CMS officials on Wednesday said they will publish a previously undisclosed list of more than 400 nursing homes that have been cited for persistent health and safety violations but haven't received increased federal scrutiny.
The agency has been criticized for its lack of transparency and failure to report some underperforming nursing homes. The list includes "candidates" for the CMS' Special Focus Facility initiative, which gives operators with persistently poor care records incentives to improve their performance. The nursing homes undergo increased site inspections and incur penalties up to being excluded from Medicare and Medicaid.
CMS Chief Medical Officer Dr. Kate Goodrich did not provide a time frame for when the agency would post the list.
Sens.
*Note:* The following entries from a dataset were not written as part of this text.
(* ===== verification/RemoteFreeTheorems.v ===== *)
(** What the remote page release guarantees: over any sequence of operations of the
    machines each page given to it is freed once, by its owner, or is still on its
    way; and a flush followed by a drain brings a page home. *)
From S2P Require Import Prelude Words RemoteFree RemoteFreeProofs.

Section steps.
Context (c : rpf_config).

(** One operation of a machine; the list collects the pages given to
    [free_machine_page]. *)
Inductive rpf_step : list Z * cluster → list Z * cluster → Prop :=
  | Step_free g s m pa looks a s' :
      is_Some (locals s !! m) → fresh c s a → free_machine_page c m pa looks a s = Ret (tt, s') →
      rpf_step (g, s) (pa :: g, s')
  | Step_flush g s m s' :
      is_Some (locals s !! m) → remote_page_free_flush c m s = Ret (tt, s') → rpf_step (g, s) (g, s')
  | Step_drain g s m r s' :
      is_Some (locals s !! m) → drain_remote_page_free c m s = Ret (r, s') → rpf_step (g, s) (g, s')
  | Step_poll g s m s' :
      is_Some (locals s !! m) → remote_page_free_poll c m s = Ret (tt, s') → rpf_step (g, s) (g, s').

Lemma wp_Ret {A} (m : M cluster A) Q s a s' : wp m Q s → m s = Ret (a, s') → Q a s'.
Proof. unfold wp. by intros H Hr; rewrite Hr in H. Qed.

Lemma steps_good g s g' s' :
  rtc rpf_step (g, s) (g', s') → good c s → g ≡ₚ total s → good c s' ∧ g' ≡ₚ total s'.
Proof.
  intros H. remember (g, s) as x eqn:Hx. remember (g', s') as y eqn:Hy. revert g s Hx.
  induction H as [z|x1 [g1 s1] z Hstep _ IH]; intros g s ->; [by simplify_eq|]. intros Hg Ht.
  apply (IH Hy g1 s1 eq_refl); inversion Hstep as [? ? m pa looks a ? Hm Ha Hr|? ? m ? Hm Hr|? ? m r ? Hm Hr|? ? m ? Hm Hr]; subst.
  - by destruct (wp_Ret _ _ _ _ _ (good_free c s m pa looks a Hg Hm Ha) Hr).
  - by destruct (wp_Ret _ _ _ _ _ (good_flush c s m Hg Hm) Hr).
  - by destruct (wp_Ret _ _ _ _ _ (good_drain c s m Hg Hm) Hr).
  - by destruct (wp_Ret _ _ _ _ _ (good_poll c s m Hg Hm) Hr).
  - destruct (wp_Ret _ _ _ _ _ (good_free c s m pa looks a Hg Hm Ha) Hr) as (_&Ht'&_). by rewrite Ht', Ht.
  - destruct (wp_Ret _ _ _ _ _ (good_flush c s m Hg Hm) Hr) as (_&Ht'&_). by rewrite Ht', Ht.
  - destruct (wp_Ret _ _ _ _ _ (good_drain c s m Hg Hm) Hr) as (_&Ht'&_). by rewrite Ht', Ht.
  - destruct (wp_Ret _ _ _ _ _ (good_poll c s m Hg Hm) Hr) as (_&Ht'&_). by rewrite Ht', Ht.
Qed.

(** ** Boot *)

Definition machines : list Z := seqZ 0 (CLUSTER_MACHINE_NUM c).

(** The machines boot with stale stacks [h] and no batch allocated. *)
Definition cold (h : gmap Z Z) : cluster :=
  Cluster ∅ h (list_to_map ((λ m, (m, Local ∅ false 0 false 0 0 0 0)) <$> machines)) [] [].
Fixpoint boot (ms : list Z) : M cluster unit :=
  match ms with [] => mret tt | m :: ms' => remote_page_free_init m;; boot ms' end.

Definition booting (s : cluster) (done : Z) : Prop :=
  batches s = ∅ ∧ kfreed s = [] ∧ leaked s = [] ∧
  (∀ m, is_Some (locals s !! m) ↔ 0 ≤ m < CLUSTER_MACHINE_NUM c) ∧
  (∀ m l, locals s !! m = Some l → rpf_pending l = ∅ ∧ rpf_draining l = 0 ∧ (m < done → rpf_ready l = true)) ∧
  (∀ o, 0 ≤ o < CLUSTER_MACHINE_NUM c → ∃ h, heads s !! o = Some h ∧ (o < done → rpf_decode c h = 0)).

Lemma wp_boot n s done :
  0 ≤ done → done + Z.of_nat n = CLUSTER_MACHINE_NUM c → booting s done →
  wp (boot (seqZ done (Z.of_nat n))) (λ _ s', booting s' (CLUSTER_MACHINE_NUM c)) s.
Proof.
  revert s done. induction n as [|n IH]; intros s done H0 Hn HB.
  { simpl. wp_seq. by replace (CLUSTER_MACHINE_NUM c) with done by lia. }
  rewrite seqZ_cons by lia. cbn [boot]. destruct HB as (Hb&Hk&Hlk&Hm&Hl&Hh).
  destruct (proj2 (Hm done) ltac:(lia)) as [l Hdone]. destruct (Hh done ltac:(lia)) as (h&Hhd&_).
  unfold remote_page_free_init, rpf_discard_all, get_head, set_head. wp_seq. eapply wp_from_opt; [done|]. wp_seq.
  eapply wp_upd_local; [exact Hdone|]. replace (Z.pred (Z.of_nat (S n))) with (Z.of_nat n) by lia.
  apply IH; [lia|lia|]. unfold booting. simpl. split_and!; try done.
  - intros m. rewrite <-Hm. destruct (decide (m = done)) as [->|]; [rewrite lookup_insert_eq, Hdone; split; eauto|by rewrite lookup_insert_ne].
  - intros m l' [[<- <-]|[Hne Hl']]%lookup_insert_Some; [by destruct (Hl done l Hdone) as (?&?&_)|].
    destruct (Hl m l' Hl') as (?&?&Hrd). split_and!; try done. intros. apply Hrd. lia.
  - intros o Ho. destruct (decide (o = done)) as [->|].
    + rewrite lookup_insert_eq. eexists. split; [done|]. intros _. apply rpf_decode_emptied.
    + rewrite lookup_insert_ne by done. destruct (Hh o Ho) as (h'&?&Hdec). exists h'. split; [done|]. intros. apply Hdec. lia.
Qed.

Lemma booted_good s :
  CLUSTER_MACHINE_NUM c ≤ CLUSTER_MAX_MACHINE_NUM → booting s (CLUSTER_MACHINE_NUM c) → good c s ∧ total s = [].
Proof.
  intros Hnum (Hb&Hk&Hlk&Hm&Hl&Hh). split; [|unfold total; by rewrite Hb, Hk, Hlk].
  split_and!; [|intros m l Hml; by destruct (Hl m l Hml) as (_&?&_)|rewrite Hk; by intros m pa ?%elem_of_nil].
  exists (λ _, []), ∅. split; try done.
  - intros m l Hml. assert (0 ≤ m < CLUSTER_MACHINE_NUM c) as Hr by (apply Hm; eauto).
    destruct (Hl m l Hml) as (Hp&_&Hrd). split_and!; [lia|lia|apply Hrd; lia|]. rewrite Hp. by intros o x ?.
  - intros m o x. rewrite lookup_empty. split; [|done]. intros (l&Hml&Hx). destruct (Hl m l Hml) as (Hp&_). by rewrite Hp in Hx.
  - intros o x. rewrite lookup_empty. split; [by intros ?%elem_of_nil|done].
  - intros o. constructor.
  - intros o Ho. destruct (Hh o Ho) as (h&?&Hd). exists h. split; [done|]. simpl. apply Hd. lia.
  - intros x. rewrite Hb, !lookup_empty. split; [by intros [? ?]|by intros [[? ?]|?%elem_of_nil]].
  - split; [constructor|]. by intros x ?%elem_of_nil.
  - intros x. rewrite Hb, lookup_empty. by intros [? ?].
Qed.

Lemma cold_booting h : (∀ o, 0 ≤ o < CLUSTER_MACHINE_NUM c → is_Some (h !! o)) → booting (cold h) 0.
Proof.
  intros Hh. assert (∀ m l, locals (cold h) !! m = Some l ↔ 0 ≤ m < CLUSTER_MACHINE_NUM c ∧ l = Local ∅ false 0 false 0 0 0 0) as Hlk.
  { intros m l. unfold cold. cbn [locals]. rewrite <-elem_of_list_to_map.
    - rewrite list_elem_of_fmap. setoid_rewrite elem_of_seqZ. split; [intros (j&[= -> ->]&?); split; [lia|done]|].
      intros [? ->]. exists m. split; [done|lia].
    - rewrite <-list_fmap_compose. assert (fst ∘ (λ m : Z, (m, Local ∅ false 0 false 0 0 0 0)) = id) as -> by done.
      rewrite list_fmap_id. apply NoDup_seqZ. }
  unfold booting. split_and!; try done.
  - intros m. split; [intros [l [Hr _]%Hlk]; done|]. intros Hr. eexists. by apply Hlk.
  - intros m l [Hr ->]%Hlk. split_and!; [done|done|]. lia.
  - intros o Ho. destruct (Hh o Ho) as [x Hx]. exists x. split; [done|]. lia.
Qed.
End steps.

(** C16: after the machines have booted, with whatever their stacks in shared memory held,
    and whatever operations they then run in whatever order (with stale unlocked reads and
    allocation failures), each page given to [free_machine_page] is in exactly one of three
    places: in a batch that a machine fills or has pushed, given to the page allocator, once, by
    the machine that owns it (or by the caller, if it is shared memory), or counted as lost; and no
    operation reaches a [BUG], a bad access or an endless loop. *)
Theorem remote_free_exactly_once c h :
  CLUSTER_MACHINE_NUM c ≤ CLUSTER_MAX_MACHINE_NUM → (∀ o, 0 ≤ o < CLUSTER_MACHINE_NUM c → is_Some (h !! o)) →
  wp (boot (machines c)) (λ _ s0, ∀ g s, rtc (rpf_step c) ([], s0) (g, s) →
    g ≡ₚ flight (batches s) ++ (kfreed s).*2 ++ leaked s ∧
    (∀ m pa, (m, pa) ∈ kfreed s →
       get_paddr_machine_id c pa = m ∨ get_paddr_machine_id c pa = MACHINE_ID_SHARED_MEMORY) ∧
    ∀ m, is_Some (locals s !! m) →
      (∀ pa looks a, fresh c s a → ∃ s', free_machine_page c m pa looks a s = Ret (tt, s')) ∧
      (∃ s', remote_page_free_flush c m s = Ret (tt, s')) ∧
      (∃ r s', drain_remote_page_free c m s = Ret (r, s')) ∧
      (∃ s', remote_page_free_poll c m s = Ret (tt, s'))) (cold c h).
Proof.
  intros Hnum Hh. unfold machines. rewrite <-(Z2Nat.id (CLUSTER_MACHINE_NUM c)) by (unfold CLUSTER_MACHINE_NUM; lia).
  eapply wp_mono; [apply (wp_boot c); [lia|unfold CLUSTER_MACHINE_NUM; lia|by apply cold_booting]|].
  intros [] s0 HB g s Hsteps. destruct (booted_good c s0 Hnum HB) as [Hg0 Ht0].
  destruct (steps_good c [] s0 g s Hsteps Hg0) as [Hg Ht]; [by rewrite Ht0|]. split_and!; [done|apply Hg|].
  intros m Hm. split_and!.
  - intros pa looks a Ha. destruct (wp_inv _ _ _ (good_free c s m pa looks a Hg Hm Ha)) as ([]&s'&?&_). eauto.
  - destruct (wp_inv _ _ _ (good_flush c s m Hg Hm)) as ([]&s'&?&_). eauto.
  - destruct (wp_inv _ _ _ (good_drain c s m Hg Hm)) as (r&s'&?&_). eauto.
  - destruct (wp_inv _ _ _ (good_poll c s m Hg Hm)) as ([]&s'&?&_). eauto.
Qed.

(** Two machines with 4 GiB each and shared memory above. *)
Definition two_machines : rpf_config :=
  RpfConfig (2 ^ 46) (2 ^ 36, 2 ^ 36) [(2 ^ 32, 2 ^ 32); (2 ^ 33, 2 ^ 32)].

Lemma remote_free_exactly_once_witness :
  wp (boot (machines two_machines)) (λ _ s0, ∀ g s, rtc (rpf_step two_machines) ([], s0) (g, s) →
    g ≡ₚ flight (batches s) ++ (kfreed s).*2 ++ leaked s) (cold two_machines {[0 := 5; 1 := 2 ^ 50]}).
Proof.
  eapply wp_mono; [apply (remote_free_exactly_once two_machines {[0 := 5; 1 := 2 ^ 50]})|].
  - vm_compute. discriminate.
  - intros o Ho. change (CLUSTER_MACHINE_NUM two_machines) with 2 in Ho.
    assert (o = 0 ∨ o = 1) as [-> | ->] by lia; by eexists.
  - intros [] s0 H g s Hs. by destruct (H g s Hs).
Defined.

(** C36: a page that waits in a batch which machine [m] fills for owner [o] is freed by [o] when
    [m] flushes its batches and [o] then drains its stack. *)
Theorem remote_free_delivers c s m l o x b pa :
  good c s → locals s !! m = Some l → is_Some (locals s !! o) →
  rpf_pending l !! o = Some x → batches s !! x = Some b → pa ∈ pas b →
  wp (remote_page_free_flush c m;; drain_remote_page_free c o) (λ _ s',
    good c s' ∧ total s' ≡ₚ total s ∧ (o, pa) ∈ kfreed s') s.
Proof.
  intros ((S&W&HI)&Hd&Hk) Hl Ho Hx Hb Hpa. wp_seq. eapply wp_mono; [by eapply wp_flush|].
  intros [] s1 (S'&W'&l'&HI1&Hl1&_&Hdr&_&Hpush&Hk1&Hlk1&Ht1&Hsp).
  assert (good c s1) as Hg1. { eapply good_intro; [done|done|rewrite Hdr; eauto|eauto|]. by rewrite Hk1. }
  assert (is_Some (locals s1 !! o)) as [lo Hlo].
  { rewrite Hl1. destruct (decide (o = m)) as [->|]; [rewrite lookup_insert_eq; eauto|by rewrite lookup_insert_ne]. }
  destruct (Hsp x b Hb) as (b'&Hb'&Hpas).
  eapply wp_mono; [eapply wp_drain; [done|done|]; by destruct Hg1 as (_&?&_); eauto|].
  intros r s2 (W2&l2&ps&HI2&Hl2&Hdr2&_&Hk2&Hlk2&Ht2&Hown&Hall). split_and!.
  - eapply good_intro; [done|done|done|destruct Hg1 as (_&?&_); eauto|]. rewrite Hk2. intros k p Hin.
    apply elem_of_app in Hin as [Hin|?]; [destruct (Hown k p Hin) as [-> ?]; by left|]. destruct Hg1 as (_&_&?). auto.
  - by rewrite Ht2, Ht1.
  - rewrite Hk2. apply elem_of_app. left. eapply Hall; [by apply Hpush|done|by rewrite Hpas].
Qed.

(** Machine 0 gives back a page of machine 1. *)
Definition page_of_1 : Z := 2 ^ 33 + 4096.
Definition batch_addr : Z := 2 ^ 46 + 2048.
Definition one_queued : outcome (unit * cluster) :=
  (boot (machines two_machines);; free_machine_page two_machines 0 page_of_1 [] (Some batch_addr))
    (cold two_machines {[0 := 5; 1 := 2 ^ 50]}).

Lemma one_queued_good : ∃ s, one_queued = Ret (tt, s) ∧ good two_machines s.
Proof.
  assert (booting two_machines (cold two_machines {[0 := 5; 1 := 2 ^ 50]}) 0) as HB.
  { apply cold_booting. intros o Ho. change (CLUSTER_MACHINE_NUM two_machines) with 2 in Ho.
    assert (o = 0 ∨ o = 1) as [-> | ->] by lia; by eexists. }
  pose proof (wp_boot two_machines 2 _ 0 ltac:(lia) eq_refl HB) as Hboot.
  destruct (wp_inv _ _ _ Hboot) as ([]&s0&Hs0&HB0).
  destruct (booted_good two_machines s0 ltac:(vm_compute; discriminate) HB0) as [Hg0 _].
  assert (wp (free_machine_page two_machines 0 page_of_1 [] (Some batch_addr)) (λ _ s, good two_machines s) s0) as Hfree.
  { eapply wp_mono; [apply good_free; [done| |]|by intros [] s (?&_)].
    - destruct HB0 as (_&_&_&Hm&_). apply Hm. change (CLUSTER_MACHINE_NUM two_machines) with 2. lia.
    - intros y [= <-]. destruct HB0 as (Hb&_). rewrite Hb. split; [done|]. vm_compute. split_and!; congruence. }
  destruct (wp_inv _ _ _ Hfree) as ([]&s&Hs&Hg). exists s. split; [|done].
  unfold one_queued, mbind, M_bind. change (machines two_machines) with (seqZ 0 (Z.of_nat 2)). by rewrite Hs0.
Qed.

Lemma remote_free_delivers_witness :
  ∃ s, one_queued = Ret (tt, s) ∧
    wp (remote_page_free_flush two_machines 0;; drain_remote_page_free two_machines 1) (λ _ s',
      good two_machines s' ∧ total s' ≡ₚ total s ∧ (1, page_of_1) ∈ kfreed s') s.
Proof.
  destruct one_queued_good as (s&Hs&Hg). exists s. split; [exact Hs|]. vm_compute in Hs. injection Hs as <-.
  eapply remote_free_delivers; [exact Hg|vm_compute; reflexivity|vm_compute; by eexists|vm_compute; reflexivity|vm_compute; reflexivity|].
  vm_compute. by left.
Defined.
Bob Casey (D-Pa.) and Pat Toomey (R-Pa.) on Monday released a report that published the names of Special Focus candidates, citing the need for greater transparency for patients and their families.
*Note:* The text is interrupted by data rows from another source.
Fixpoint walk_ptes (n : nat) (l3_ptp i va total : Z) : MP (Z * Z) :=
  match n with
  | O => mret (va, total)
  | S n' =>
      e ← read_pte (l3_ptp, i);
      write_pte (l3_ptp, i) (f e);;
      let va := wrap_u64 (va + PAGE_SIZE) in
      let total := total - 1 in
      if bool_decide (total = 0) then mret (va, total) else walk_ptes n' l3_ptp (i + 1) va total
  end.

Fixpoint walk_loop (fuel : nat) (l0_ptp va total : Z) : MP unit :=
  if bool_decide (total > 0) then
    match fuel with
    | O => halt OutOfFuel
    | S fuel' =>
        let go_on level := walk_loop fuel' l0_ptp (wrap_u64 (va + skip level va * PAGE_SIZE)) (total - skip level va) in
        r0 ← get_next_ptp l0_ptp 0 va false;
        match r0 with NoMapping => go_on 0 | NextPtp _ l1_ptp _ =>
        r1 ← get_next_ptp l1_ptp 1 va false;
        match r1 with NoMapping => go_on 1 | NextPtp _ l2_ptp _ =>
        r2 ← get_next_ptp l2_ptp 2 va false;
        match r2 with NoMapping => go_on 2 | NextPtp _ l3_ptp _ =>
        let pte_index := GET_L3_INDEX va in
        '(va, total) ← walk_ptes (Z.to_nat (PTP_ENTRIES - pte_index)) l3_ptp pte_index va total;
        walk_loop fuel' l0_ptp va total
        end end end
    end
  else mret tt.
End range.

(** [total_page_cnt -= Lk_PER_ENTRY_PAGES; va += Lk_PER_ENTRY_PAGES * PAGE_SIZE] *)
Definition skip_whole (level va : Z) : Z :=
  match level with 0 => L0_PER_ENTRY_PAGES | 1 => L1_PER_ENTRY_PAGES | _ => L2_PER_ENTRY_PAGES end.

Definition unmap_range_in_pgtbl (pgtbl va len : Z) : MP Z :=
  bug_on (bool_decide (pgtbl = 0));;
  bug_on (negb (bool_decide (va mod PAGE_SIZE = 0)));;
  let total_page_cnt := page_cnt len in
  walk_loop skip_whole (λ _, 0) (Z.to_nat total_page_cnt) (remove_pcid pgtbl) va total_page_cnt;;
  mret 0.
"Oversight of America's poorest quality nursing homes falls short of what taxpayers should expect," the report said.
Goodrich welcomed the transparency discussion but noted there is more detailed quality information available on the agency's "consumer-friendly" Nursing Home Compare website.
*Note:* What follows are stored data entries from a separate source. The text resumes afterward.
(* ===== verification/PageTableProofs.v ===== *)
(** The invariant of a page table and the effect of walking and changing it. *)
From S2P Require Import Prelude Words PageTable.

(** ** Entries bit by bit *)

Definition u64 (e : Z) : Prop := 0 ≤ e < 2 ^ 64.

Lemma has_bit e k : 0 ≤ k → has e (Z.shiftl 1 k) = Z.testbit e k.
Proof.
  intros Hk. unfold has. rewrite Z.shiftl_1_l. destruct (Z.testbit e k) eqn:Hb.
  - rewrite bool_decide_eq_false_2; [done|]. intros E. apply (f_equal (λ x, Z.testbit x k)) in E.
    by rewrite Z.land_spec, Hb, Z.pow2_bits_true, Z.bits_0 in E by lia.
  - rewrite bool_decide_eq_true_2; [done|]. apply Z.bits_inj'. intros n Hn.
    rewrite Z.land_spec, Z.pow2_bits_eqb, Z.bits_0 by lia. destruct (Z.eqb_spec k n) as [<-|]; [by rewrite Hb|apply andb_false_r].
Qed.

(** A value is determined by its 64 bits. *)
Lemma u64_bits e : 0 ≤ e → (∀ n, 64 ≤ n → Z.testbit e n = false) → u64 e.
Proof.
  intros H0 Hb. split; [done|]. destruct (decide (e = 0)) as [->|]; [done|].
  apply Z.log2_lt_pow2; [lia|]. destruct (decide (Z.log2 e < 64)); [done|].
  pose proof (Z.bit_log2 e ltac:(lia)). rewrite Hb in *; [done|lia].
Qed.

Lemma u64_high e n : u64 e → 64 ≤ n → Z.testbit e n = false.
Proof.
  intros [H0 H1] Hn. destruct (decide (e = 0)) as [->|]; [apply Z.bits_0|]. apply Z.bits_above_log2; [done|].
  apply (Z.lt_le_trans _ 64); [by apply Z.log2_lt_pow2; [lia|]|done].
Qed.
"Improving safety and quality in America's nursing homes is one of CMS' top priorities," she said.
But the Nursing Home Compare site doesn't mention whether nursing homes are candidates for Special Focus. The Senate report found the star ratings of candidate nursing homes did not always reflect their status. More than a quarter of candidate facilities had a two-star rating and 48% achieved three stars or higher for quality. Nine Special Focus candidates scored a five-star rating for staffing and quality, according to the report.
The CMS usually chooses approximately five of the poorest-performing nursing homes to participate in Special Focus, and states pick the best candidates. The selected nursing homes usually have similar quality and safety performance compared with other candidates.
Special Focus nursing homes receive an inspection every six months compared with at least once every 15 months for all other facilities, including Special Focus candidates.
Approximately 3% of nursing homes participate or are candidates for Special Focus. Goodrich said more than 90% of participants end up "graduating" from the program by sustaining significant improvements for about 12 months. About 10% of program participants end up being banned from receiving Medicare and Medicaid, which often times leads to a nursing home shutting its doors soon after.
The agency is still looking at better ways to publish candidate information, and it wants to update the list monthly, Goodrich said. CMS Administrator Seema Verma in April named increasing transparency as one of her priorities in a five-part plan to improve care quality in nursing homes. Other priorities include enhancing enforcement and reducing providers' administrative burdens.